Copy every line of the records below where the word "true" occurs.

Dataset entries
■ ■ ■ ■

Definition second_cut_fails : Env :=
  mkEnv (fun _ _ => true) (fun _ _ => 0) (fun _ _ => None)
        (fun _ cmd =>
           match cmd with
           | FfCut _ 900 _ _ =>
               FfRaises (OE_ffmpeg (Decodes "Invalid data found"))
           | _ => FfDone true
           end)
        (fun _ _ => None)
        (fun _ _ => inr (OE_download "unused"))
        (fun _ _ => inr (OE_other "unused"))
        (fun _ _ => inr (OE_other "unused"))
        (fun _ _ => inr (OE_other "unused"))
        (fun _ _ => inr (OE_other "unused"))
        (fun _ _ _ => inl "task-1").

(** The run over [two_segments]: one result, no [error] entry in the
    audit trail, two lines of level ERROR in the worker log. *)
Lemma two_segments_counts :
  length (segmentos_of 1 two_segments) = 2%nat
  /\ let (r, w') :=
       segment_video second_cut_fails RetryFacts.some_settings
                     TranscriptionFacts.stored_video
                     "/media/videos/video_1.mp4" two_segments in
     (exists res, r = Val [res])
     /\ error_entries w' = error_entries two_segments
     /\ error_lines w' = (error_lines two_segments + 2)%nat.
Proof. vm_compute. repeat split. eexists. reflexivity. Qed.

■ ■ ■ ■

■ Result below:
  mkEnv (fun _ _ => true) (fun _ _ => 0) (fun _ _ => None)
           | _ => FfDone true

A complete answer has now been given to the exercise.